[Opening Data provided section]

(** The mail a run sends after ranking [hq], if any. *)
Definition mail_part (e : env) (hq : list paper) : list event :=
  match py_sort_desc hq with
  | [] => []
  | _ :: _ =>
      [SmtpDeliver (subject (Z.of_nat (List.length (py_sort_desc hq))))
                   (render (today e) (py_sort_desc hq))]
  end.

(** Occurrences of a byte in a string. *)
Fixpoint count_char (c : ascii) (s : string) : nat :=
  match s with
  | EmptyString => O
  | String d rest => ((if Ascii.eqb c d then 1 else 0) + count_char c rest)%nat
  end.

(** The Gemini calls of a trace: call index and title. *)
Definition gemini_calls (tr : list event) : list (nat * string) :=
  flat_map (fun ev => match ev with GeminiCall i t => [(i, t)] | _ => [] end) tr.

(** The value of a string of decimal digits read left to right, starting
    from [a]. *)
Fixpoint dec_acc (a : Z) (s : string) : Z :=
  match s with
  | EmptyString => a
  | String c rest => dec_acc (a * 10 + (Z.of_nat (nat_of_ascii c) - 48)) rest
  end.

Definition is_digit (c : ascii) : bool :=
  Nat.leb 48 (nat_of_ascii c) && Nat.leb (nat_of_ascii c) 57.

(** The newline bytes one rendered paper adds: its four line ends and
    those inside its fields. *)
Definition paper_newlines (p : paper) : nat :=
  (4 + count_char (ascii_of_nat 10) (field (score p)) + count_char (ascii_of_nat 10) (title p)
     + count_char (ascii_of_nat 10) (field (reason p)) + count_char (ascii_of_nat 10) (url p))%nat.

(** ** Lemmas on the monad and the loop *)

Lemma ai_review_paper_ok g i p tr :
  exists t, ai_review_paper g i p tr = (Ok (review_of g i p), t).
Proof.
  unfold ai_review_paper, review_of, bind, emit, ret.
  destruct (g i p) as [|[v|]]; eexists; reflexivity.
Qed.

Lemma score_step_cases g i p tr :
  match dict_get (review_of g i p) "score" (JNum 0) with
  | None => fst (score_step g i p tr) = Exc AttributeError
  | Some s =>
      match py_ge s 7 with
      | None => fst (score_step g i p tr) = Exc TypeError
      | Some b =>
          fst (score_step g i p tr) =
          Ok (if b then enrich p s (reason_of (review_of g i p)) else p, b)
      end
  end.
Proof.
  unfold score_step, bind, lift, emit, ret, raise, reason_of. cbv beta.
  destruct (ai_review_paper_ok g i p tr) as [t ->].
  generalize (review_of g i p) as rv. intro rv.
  destruct (dict_get rv "score" (JNum 0)) as [s|] eqn:Hs; [|reflexivity].
  destruct (py_ge s 7) as [[|]|]; [|reflexivity|reflexivity].
  destruct (dict_get rv "reason" (JStr "N/A")) eqn:Hr; [reflexivity|].
  destruct rv; discriminate.
Qed.
(** * GridBased_TradingBot: the grid builder and the fill-driven order book

    A shallow embedding of [logic.py]: [Config], [ExchangeClient.place_order],
    [ExchangeClient.cancel_all], [GridManager.build], [RunningBot.start],
    [RunningBot.on_fill], [RunningBot.stop] and the registry functions
    [start_bot], [stop_bot] and [get_bot_logs]; and of the handlers of
    [app.py] that act on the store of the bots and on the registry.

    Prices are Python floats, that is IEEE 754 binary64 numbers; they are
    embedded as Rocq's primitive [float], whose operations are the processor's.
    The three library functions the source applies to them are written out on
    the exact value [m * 2^e] of a float:
    - [py_round], the builtin [round(x, ndigits)] on a Python float
      (correctly rounded decimal, ties to even);
    - [np_round], [round(p, ndigits)] on a [numpy.float64]
      (multiply, [rint], divide);
    - [arange], [numpy.arange(start, stop, step)] on floats.

    The methods of [RunningBot] are statements over the state of the bot and
    the list of the calls that reached the exchange and the feed; they end
    with a result or with an exception.  The answers of the exchange and of
    the feed are inputs.  Left out: [time.sleep], the output of [print] and
    of the module logger (but for the two lines of [cancel_all]), the wait
    for the feed thread in [stop], the file behind the store of the bots,
    the widgets of the dashboard, and exceptions that are not instances of
    [Exception].  Each operation runs to its end before the next begins. *)

From Stdlib Require Import ZArith List Bool Floats String Lia.
Import ListNotations.

Set Warnings "-inexact-float".

#[local] Open Scope Z_scope.

(** ** Floats as exact values *)

Module Float.

(** [n / d] rounded to the nearest integer, ties to the even one
    ([0 <= n], [0 < d]). *)
Definition rne_div (n d : Z) : Z :=
  let q := n / d in
  match 2 * (n mod d) ?= d with
  | Lt => q
  | Gt => q + 1
  | Eq => if Z.even q then q else q + 1
  end.

(** The nearest integer to [k * m * 2^e], ties to even. *)
Definition scaled_rne (k : Z) (m : positive) (e : Z) : Z :=
  if 0 <=? e then k * Zpos m * 2 ^ e
  else rne_div (k * Zpos m) (2 ^ (- e)).

Definition signed_zero (s : bool) : float :=
  if s then PrimFloat.neg_zero else PrimFloat.zero.

(** The binary64 number nearest to the integer [z]. *)
Definition of_Z (z : Z) : float :=
  SF2Prim (binary_normalize prec emax z 0 false).

(** The binary64 number nearest to [(-1)^s * n / d]: what [strtod] returns
    on the decimal string of [n / 10^k]. *)
Definition of_ratio (s : bool) (n d : positive) : float :=
  SF2Prim (SFdiv prec emax (S754_finite s n 0) (S754_finite false d 0)).

(** C's [rint] in the default rounding mode: the nearest integral float,
    ties to even, the sign kept. *)
Definition rint (x : float) : float :=
  match Prim2SF x with
  | S754_finite s m e =>
      if 0 <=? e then x
      else match rne_div (Zpos m) (2 ^ (- e)) with
           | Zpos n => SF2Prim (binary_normalize prec emax
                                  (if s then Zneg n else Zpos n) 0 false)
           | _ => signed_zero s
           end
  | _ => x
  end.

[Closing Data provided section]

| Exercise directions |
Search the entries above for "functions". Return every line that has it.

| Exercise answer |
    [RunningBot.on_fill], [RunningBot.stop] and the registry functions
    The three library functions the source applies to them are written out on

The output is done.